Initially, it was difficult to see how my duties were assisting with the actual implementation of and benefitting a student’s STEM education. How were these meager contributions of rearranging chairs and desks and ensuring that all rooms were stocked with chart paper, markers, pens, and the like actually making a difference in a child’s appreciation for and understanding of the STEM field? Upon speaking with my supervisor, she explained that a lot of the Network Operations job is perfecting the smaller details that allow the professional development institute and summer school to run seamlessly – essentially the glue that holds everything together. Without our department, teachers would be left to do a lot of the tedious but necessary work to help their classrooms run, such as retrieving materials and scanning books into the class library and setting up the Smartboard, and wouldn’t have as much time to dedicate to their classrooms and professional development to better their teaching. These behind-the- scenes projects are trying to maximize teachers and administrators’ time spent focusing on how to better their classrooms and the school as a whole so their attention isn't shifted to the more tedious jobs that need to be handled. All of our seemingly minor contributions were parts of the larger machine that is a successful school year.
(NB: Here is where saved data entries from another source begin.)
(* ===== verification/TaskDao.v ===== *)
(** [src/task/model/dao.go]: the query conditions and the data-access
    operations on [core_task].  A [Stmt] is the gorm statement the builder
    mutates; the operations run it against the table. *)
From S2P Require Import Prelude TaskModel TaskStore.

(** * Query conditions *)
Module Cond.
Record OrCondition : Type := mkOr { Conditions : list string; Args : list string }.
Record TaskCond : Type := mk {
  CompanyID : Z;
  Uin : Z;
  ID : Z;
  IDs : list Z;
  SubjectID : Z;
  Step : Z;
  WorkerID : string;
  TaskType : string;
  TaskStatus : string;
  OrderBy : list string;
  OrCond : OrCondition;
  Offset : Z;
  Limit : Z;
  IsDelete : bool;
}.
(** [TaskCond{}]. *)
Definition zero : TaskCond := mk 0 0 0 [] 0 0 "" "" "" [] (mkOr [] []) 0 0 false.
End Cond.

(** The statement under construction. *)
Record Stmt : Type := mkStmt {
  wheres : list (TaskEntity -> bool);
  unscoped : bool;
  orders : list string;
}.
Definition newStmt : Stmt := mkStmt [] false [].
Definition where_ (p : TaskEntity -> bool) (s : Stmt) : Stmt :=
  mkStmt (s.(wheres) ++ [p]) s.(unscoped) s.(orders).
Definition unscope (s : Stmt) : Stmt := mkStmt s.(wheres) true s.(orders).
Definition order_ (o : list string) (s : Stmt) : Stmt := mkStmt s.(wheres) s.(unscoped) o.

Section Dao.
Context `{Env} `{SqlEnv} {R : Type} `{RedisStreams R}.

Definition BuildCondition (s : Stmt) (cond : Cond.TaskCond) : Stmt :=
  let s := if 0 <? cond.(Cond.CompanyID)
           then where_ (fun t => t.(CompanyID) =? cond.(Cond.CompanyID)) s else s in
  let s := if 0 <? cond.(Cond.Uin)
           then where_ (fun t => t.(Uin) =? cond.(Cond.Uin)) s else s in
  let s := if negb (str_eqb cond.(Cond.WorkerID) "")
           then where_ (fun t => str_eqb t.(WorkerID) cond.(Cond.WorkerID)) s else s in
  let s := if 0 <? cond.(Cond.ID)
           then where_ (fun t => t.(ID) =? cond.(Cond.ID)) s else s in
  let s := if (0 <? length cond.(Cond.IDs))%nat
           then where_ (fun t => existsb (Z.eqb t.(ID)) cond.(Cond.IDs)) s else s in
  let s := if negb (str_eqb cond.(Cond.TaskType) "")
           then where_ (fun t => str_eqb t.(TaskType) cond.(Cond.TaskType)) s else s in
  let s := if negb (str_eqb cond.(Cond.TaskStatus) "")
           then where_ (fun t => str_eqb t.(TaskStatus) cond.(Cond.TaskStatus)) s else s in
  let s := if 0 <? cond.(Cond.SubjectID)
           then where_ (fun t => t.(SubjectID) =? cond.(Cond.SubjectID)) s else s in
  let s := if 0 <? cond.(Cond.Step)
           then where_ (fun t => t.(Step) =? cond.(Cond.Step)) s else s in
  let s := if cond.(Cond.IsDelete) then unscope s else s in
  let s := if (0 <? length cond.(Cond.OrderBy))%nat then order_ cond.(Cond.OrderBy) s else s in
  let oc := cond.(Cond.OrCond) in
  if (0 <? length oc.(Cond.Conditions))%nat
  then if (length oc.(Cond.Args) =? length oc.(Cond.Conditions))%nat
       then where_ (sql_or oc.(Cond.Conditions) oc.(Cond.Args)) s else s
  else s.

(** Does the statement select the row, soft-delete scope included? *)
Definition stmt_hits (s : Stmt) (t : TaskEntity) : bool :=
  forallb (fun p => p t) s.(wheres) && (s.(unscoped) || alive t).

Definition stmt_rows (s : Stmt) (l : list TaskEntity) : list TaskEntity :=
  let rows := List.filter (stmt_hits s) l in
  match s.(orders) with [] => sql_any rows | o => sql_order_by o rows end.

(** Run a read of the table, or a write to it. *)
Definition db_read {A} (f : list TaskEntity -> A) : M (TaskSys R) A :=
  gext (fun s => (f s.(table), s)).
Definition db_write (f : list TaskEntity -> list TaskEntity) : M (TaskSys R) unit :=
  gext (fun s => (tt, with_table (f s.(table)) s)).

(** [db.Create(es)]: returns the entities as gorm completes them. *)
Definition db_create (now : Z) (es : list TaskEntity) : M (TaskSys R) (list TaskEntity) :=
  gextr (fun s =>
    match create_rows now (Zpos s.(auto_id)) es s.(table) with
    | Some (l, id') => (Ok (drop (length s.(table)) l), mkSys l (Z.to_pos id') s.(redis))
    | None => (Err (ErrVar "Error 1062: Duplicate entry"), s)
    end).

Definition Insert (entity : TaskEntity) : M (TaskSys R) TaskEntity :=
  let! now := gnow in
  let! es := gfmt "[TaskDao] Insert fail, err: " (db_create now [entity]) in
  gret (hd entity es).

Definition BatchInsert (entityList : list TaskEntity) : M (TaskSys R) (list TaskEntity) :=
  match entityList with
  | [] => graise (ErrNew "[TaskDao] BatchInsert fail, entityList is empty")
  | _ => let! now := gnow in
         gfmt "[TaskDao] BatchInsert fail, err: " (db_create now entityList)
  end.

Definition UpdateByID (id : Z) (entity : TaskEntity) : M (TaskSys R) unit :=
  let! now := gnow in
  gfmt "[TaskDao] UpdateByID fail, err: "
    (db_write (update_where
       (fun t => (t.(ID) =? id) && ((entity.(ID) =? 0) || (t.(ID) =? entity.(ID))) && alive t)
       (updates_struct now entity))).

(** The columns of a map are written as they are, deleted rows included. *)
Definition UpdateMap (id : Z) (updateMap : TaskEntity -> TaskEntity) : M (TaskSys R) unit :=
  gfmt "[TaskDao] UpdateMap fail, err: "
    (db_write (update_where (fun t => t.(ID) =? id) updateMap)).

Definition Delete (id : Z) : M (TaskSys R) unit :=
  let! now := gnow in
  gfmt "[TaskDao] Delete fail, err: "
    (db_write (update_where (fun t => t.(ID) =? id) (set_DeletedAt (Some now)))).

Definition GetByID (id : Z) : M (TaskSys R) TaskEntity :=
  gfmt "[TaskDao] GetByID fail, err: "
    (db_read (fun l => find_one (sql_any (List.filter (fun t => (t.(ID) =? id) && alive t) l)))).

Definition GetByCond (cond : Cond.TaskCond) : M (TaskSys R) TaskEntity :=
  gfmt "[TaskDao] GetByCond fail, err: "
    (db_read (fun l => find_one (stmt_rows (BuildCondition newStmt cond) l))).

Definition GetListByCond (cond : Cond.TaskCond) : M (TaskSys R) (list TaskEntity) :=
  gfmt "[TaskDao] GetListByCond fail, err: "
    (db_read (stmt_rows (BuildCondition newStmt cond))).

Definition count_rows (s : Stmt) (l : list TaskEntity) : Z :=
  Z.of_nat (length (List.filter (stmt_hits s) l)).

Definition CountByCond (cond : Cond.TaskCond) : M (TaskSys R) Z :=
  gfmt "[TaskDao] CountByCond fail, err: "
    (db_read (count_rows (BuildCondition newStmt cond))).

(** [LIMIT] and [OFFSET] on the ordered rows (a server that takes [OFFSET]
    alone, as PostgreSQL does; MySQL refuses it). *)
Definition page (limit offset : Z) (rows : list TaskEntity) : list TaskEntity :=
  let rows := if 0 <? offset then drop (Z.to_nat offset) rows else rows in
  if 0 <? limit then take (Z.to_nat limit) rows else rows.

Definition GetPageListByCond (cond : Cond.TaskCond) : M (TaskSys R) (list TaskEntity * Z) :=
  let stmt := BuildCondition newStmt cond in
  let! count := gfmt "[TaskDao] GetPageListByCond count fail, err: " (db_read (count_rows stmt)) in
  let! rows := gfmt "[TaskDao] GetPageListByCond find fail, err: "
                 (db_read (fun l => page cond.(Cond.Limit) cond.(Cond.Offset) (stmt_rows stmt l))) in
  gret (rows, count).

End Dao.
The second week was a bit more exciting in that my daily projects started to focus more on technology and less on the physical movement of furniture. At the end of the previous week, my supervisor and I had a conversation about my specific interests and what I really want to gain from the internship, which allowed me to express the skills I wanted to refine and develop, and essentially get everything I could from my time here. As an aside, I plan on becoming an elementary school teacher, but the thought of navigating Smartboards, document cameras, audio equipment, and just general technology that I wasn’t familiar with during my elementary school education has always been a bit daunting. That’s partially why coming across this internship seemed like an exciting and educational opportunity – I would finally have a chance to get comfortable with not only setting up this very technology, but also trouble-shooting and fixing the very technology that has always intimidated me. I was finally given plenty of practice, as one of my projects was finding the cables for, connecting, and fixing all of the technology equipment (i.e. the aforementioned Smartboards, audio, document cameras, phone, etc.) in every classroom in the school.
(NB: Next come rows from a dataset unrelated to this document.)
(* ===== verification/TaskQueue.v ===== *)
(** [src/task/manager/queue.go] and [src/task/manager/config.go]: the queue and
    manager configurations with their defaults, and the queue of wake-up
    messages, one Redis stream and one consumer group per task type. *)
From S2P Require Import Prelude TaskModel TaskStore.

Definition Second : Z := 1000000000.
Definition Minute : Z := 60 * Second.

(** * Configuration *)
Record QueueConfig : Type := mkQueueConfig {
  q_KeyPrefix : string;
  q_BlockTime : Z;
  q_MaxRetries : Z;
  q_RedisClient : bool;  (* not nil *)
}.

Definition DefaultQueueConfig : QueueConfig := mkQueueConfig "task:" (5 * Second) 3 false.

(** [Validate] also writes the defaults into the receiver. *)
Definition QueueConfig_Validate (c : QueueConfig) : Res QueueConfig :=
  if str_eqb c.(q_KeyPrefix) "" then Err (ErrNew "queue config: key prefix cannot be empty")
  else if negb c.(q_RedisClient) then Err (ErrNew "queue config: redis client is required")
  else Ok (mkQueueConfig c.(q_KeyPrefix)
             (if c.(q_BlockTime) <=? 0 then 5 * Second else c.(q_BlockTime))
             (if c.(q_MaxRetries) <? 0 then 3 else c.(q_MaxRetries)) true).

Record ManagerConfig : Type := mkManagerConfig {
  m_KeyPrefix : string;
  m_QueueBlockTime : Z;
  m_QueueSyncInterval : Z;
}.

Definition DefaultManagerConfig : ManagerConfig := mkManagerConfig "task:" (5 * Second) Minute.

Definition ManagerConfig_Validate (c : ManagerConfig) : Res ManagerConfig :=
  if str_eqb c.(m_KeyPrefix) "" then Err (ErrNew "manager config: key prefix cannot be empty")
  else Ok (mkManagerConfig c.(m_KeyPrefix)
             (if c.(m_QueueBlockTime) <=? 0 then 5 * Second else c.(m_QueueBlockTime))
             (if c.(m_QueueSyncInterval) <=? 0 then Minute else c.(m_QueueSyncInterval))).

(** [NewQueue] panics on an invalid configuration: [inl] is the panic value. *)
Definition NewQueue (config : option QueueConfig) : string + QueueConfig :=
  let config := match config with None => DefaultQueueConfig | Some c => c end in
  match QueueConfig_Validate config with
  | Err e => inl ("invalid queue config: " ++ Error e)%string
  | Ok c => inr c
  end.

(** The most entries [GetPendingCount] asks for. *)
Definition range_cap : nat := Z.to_nat 10000.
Lemma range_cap_Z : Z.of_nat range_cap = 10000.
Proof. by vm_compute. Qed.
#[global] Opaque range_cap.

(** * The queue; [kp] is [q.config.KeyPrefix] *)
Section Queue.
Context `{Env} {R : Type} `{RedisStreams R}.
Variable kp : string.

Definition streamKey (taskType : string) : string := (kp ++ "task_queue:" ++ taskType)%string.
Definition groupKey (taskType : string) : string := (kp ++ "task_group:" ++ taskType)%string.

(** One command on Redis, or one the server may refuse. *)
Definition rds {A} (f : R -> A * R) : M (TaskSys R) A :=
  gext (fun s => let '(a, r) := f s.(redis) in (a, with_redis r s)).
Definition rdsr {A} (f : R -> Res A * R) : M (TaskSys R) A :=
  gextr (fun s => let '(a, r) := f s.(redis) in (a, with_redis r s)).

Definition push_fields (taskType : string) (now : Z) : Fields :=
  [("task_type"%string, taskType); ("timestamp"%string, fmt_d (now / Second))].

Definition Push (taskType : string) : M (TaskSys R) unit :=
  let! now := gnow in
  gwrap "failed to push task to queue: "
    (rds (XAdd (streamKey taskType) (push_fields taskType now))) ;;;
  gret tt.

(** [None] is the empty message id the source returns when nothing came. *)
Definition Pop (taskType workerID : string) : M (TaskSys R) (option Z) :=
  gtry (rds (XGroupCreateMkStream (streamKey taskType) (groupKey taskType))) ;;;
  gwrap "failed to pop task from queue: "
    (rdsr (XReadGroup (streamKey taskType) (groupKey taskType) workerID)).

Definition Ack (taskType : string) (msgID : Z) : M (TaskSys R) unit :=
  gwrap "failed to ack task: "
    (rds (fun r => (tt, XAck (streamKey taskType) (groupKey taskType) msgID r))).

Definition GetPendingCount (taskType : string) : M (TaskSys R) Z :=
  let stream := streamKey taskType in
  let group := groupKey taskType in
  let! groupInfo := gwrap "failed to get group info: " (rdsr (fun r => (XInfoGroups stream r, r))) in
  match List.find (fun g => str_eqb (fst g) group) groupInfo with
  | None => gret 0
  | Some (_, lastID) =>
      let! entries := gwrap "failed to get pending count: "
                        (rds (fun r => (XRangeN stream lastID range_cap r, r))) in
      let count := Z.of_nat (length entries) in
      gret (if 0 <? count then count - 1 else count)
  end.

Definition CheckPendingMessages (taskType : string) : M (TaskSys R) Z :=
  let stream := streamKey taskType in
  let group := groupKey taskType in
  let! pending := gwrap "failed to check pending messages: "
                    (rdsr (fun r => (XPendingExt stream group r, r))) in
  gfor_log pending (fun p =>
    Push taskType ;;;
    rds (fun r => (tt, XAck stream group p r))) ;;;
  gret (Z.of_nat (length pending)).

(** The [SCAN] loop; [fuel] bounds the rounds. *)
Fixpoint scan_loop (fuel : nat) (cursor : Z) (pattern : string) (keys : list string) :
    M (TaskSys R) (list string) :=
  match fuel with
  | O => graise (ErrVar "scan: out of fuel")
  | S fuel' =>
      let! kn := gwrap "failed to scan keys: " (rds (fun r => (Scan cursor pattern r, r))) in
      let '(kk, nextCursor) := kn in
      if nextCursor =? 0 then gret (keys ++ kk)
      else scan_loop fuel' nextCursor pattern (keys ++ kk)
  end.

(** [if len(key) > len(prefix) { types = append(types, key[len(prefix):]) }]. *)
Definition strip_keys (prefix : string) (keys : list string) : list string :=
  flat_map (fun key => if (String.length prefix <? String.length key)%nat
                       then [str_drop (String.length prefix) key] else []) keys.

Definition GetAllTaskTypes (fuel : nat) : M (TaskSys R) (list string) :=
  let prefix := (kp ++ "task_queue:")%string in
  let! keys := scan_loop fuel 0 prefix [] in
  gret (strip_keys prefix keys).

End Queue.

(** * What the queue does *)
Section QueueFacts.
Context `{Env} {R : Type} `{RedisStreamsOk R}.
Variable kp : string.

(** The wake-ups a group has not been given yet; [None] when there is no group. *)
Definition abs_queue (tt : string) (r : R) : option (list Z) :=
  match group_last r (streamKey kp tt) (groupKey kp tt) with
  | None => None
  | Some d => Some (map fst (List.filter (fun e => d <? fst e) (stream_entries r (streamKey kp tt))))
  end.

(** The stream is sorted and the group's position is the origin or an entry. *)
Definition queue_ok (tt : string) (r : R) : Prop :=
  let es := stream_entries r (streamKey kp tt) in
  StronglySorted Z.lt (map fst es) /\
  Forall (fun i => 0 < i) (map fst es) /\
  forall d, group_last r (streamKey kp tt) (groupKey kp tt) = Some d ->
            d = 0 \/ In d (map fst es).

(** Reference queue: a list of undelivered ids. *)
Definition spec_push (id : Z) (q : option (list Z)) : option (list Z) :=
  match q with None => None | Some q => Some (q ++ [id]) end.
Definition spec_pop (q : option (list Z)) : option Z * option (list Z) :=
  match q with
  | None => (None, Some [])
  | Some [] => (None, Some [])
  | Some (i :: q') => (Some i, Some q')
  end.

Lemma StronglySorted_snoc (l : list Z) x :
  StronglySorted Z.lt l -> Forall (fun y => y < x) l -> StronglySorted Z.lt (l ++ [x]).
Proof.
  induction 1 as [|y l Hs IH Hy]; intros Hall; simpl; [repeat constructor|].
  apply Forall_cons_1 in Hall as [? ?]. constructor; [by apply IH|].
  apply Forall_app. split; [done|]. by constructor.
Qed.

Lemma filter_none_last (d : Z) (l : list (Z * Fields)) :
  Forall (fun e => fst e <= d) l -> List.filter (fun e => d <? fst e) l = [].
Proof.
  induction 1 as [|e l He Hl IH]; [done|]. simpl. by destruct (Z.ltb_spec d (fst e)); [lia|].
Qed.

(** In a sorted stream, moving past the first undelivered entry drops exactly
    that entry. *)
Lemma filter_after_next (d : Z) (l : list (Z * Fields)) e :
  StronglySorted Z.lt (map fst l) -> next_entry d l = Some e ->
  List.filter (fun x => d <? fst x) l = e :: List.filter (fun x => fst e <? fst x) l.
Proof.
  unfold next_entry. induction l as [|x l IH]; intros Hs Hn; [done|].
  simpl in *. inversion Hs as [|? ? Hs' Hx]; subst.
  destruct (Z.ltb_spec d (fst x)).
  - injection Hn as ->. destruct (Z.ltb_spec (fst e) (fst e)); [lia|]. f_equal.
    apply List.filter_ext_in. intros a Ha.
    rewrite Forall_forall in Hx. specialize (Hx (fst a)).
    assert (fst e < fst a) by (apply Hx, list_elem_of_In, in_map, Ha).
    by destruct (Z.ltb_spec d (fst a)), (Z.ltb_spec (fst e) (fst a)); try lia.
  - rewrite (IH Hs' Hn). apply find_some in Hn as [Hin Hlt].
    apply Z.ltb_lt in Hlt. destruct (Z.ltb_spec (fst e) (fst x)); [lia|done].
Qed.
Additionally, we also started to begin day with a daily morning meeting, where we the Network Operations team (both the supervisors and the interns) could bring in articles to discuss that pertain to the world of education. The first day we started this, we talked about charter schools, and their benefits and negatives. Since anyone can bring in content to discuss, I’m interested in sparking a discussion on how to inspire and support more women of color in the STEM education field, while also analyzing HVA’s science an math departments, hopefully gaining insight on how to successfully implement an elementary STEM program or build a better one. I’m also interested in finding articles on how technology has altered the way we learn, and both the pros and cons of this advance in our education system. My fellow interns and I were assigned a bigger overarching project to span the entire internship, where we would pick a focus and eventually present on the final day of our internship. As a collective, we decided to focus on race in education and how it alters the various means and degrees of discipline that students receive.
The best part about my internship is that the needs change on a weekly basis. It seems every week has a specific focus; the first week was moving furniture and laying out the desks in a configuration that would best facilitate conversation, while the second week revolved more around ensuring the technology in the room works well and efficiently. Over the course of the next few weeks, I look forward to igniting conversations that help align my team's tasks with the bigger picture of STEM education, whether it's starting these discussions casually or within the confines of our morning think tanks. Once the actual Institute starts, I'm excited to head the video recording and archiving project of professional development sessions and lab sites, as it will allow me to acclimate to recording a class environment (great prep for when I need to record my own student teaching lessons in the coming Fall semester!) while sitting on informative sessions. After discussing my interests with my supervisor, she briefly mentioned taking part in the lab sites and helping teachers during the first week of school, which happens to overlap with my final week at HVA. Apparently there will be some down time throughout the day depending on the day's needs, so I have also expressed interest in shadowing summer school teachers and helping with classroom management and lessons. I’m excited to turn my goals into realities and discover more opportunities to connect my internship to STEM education.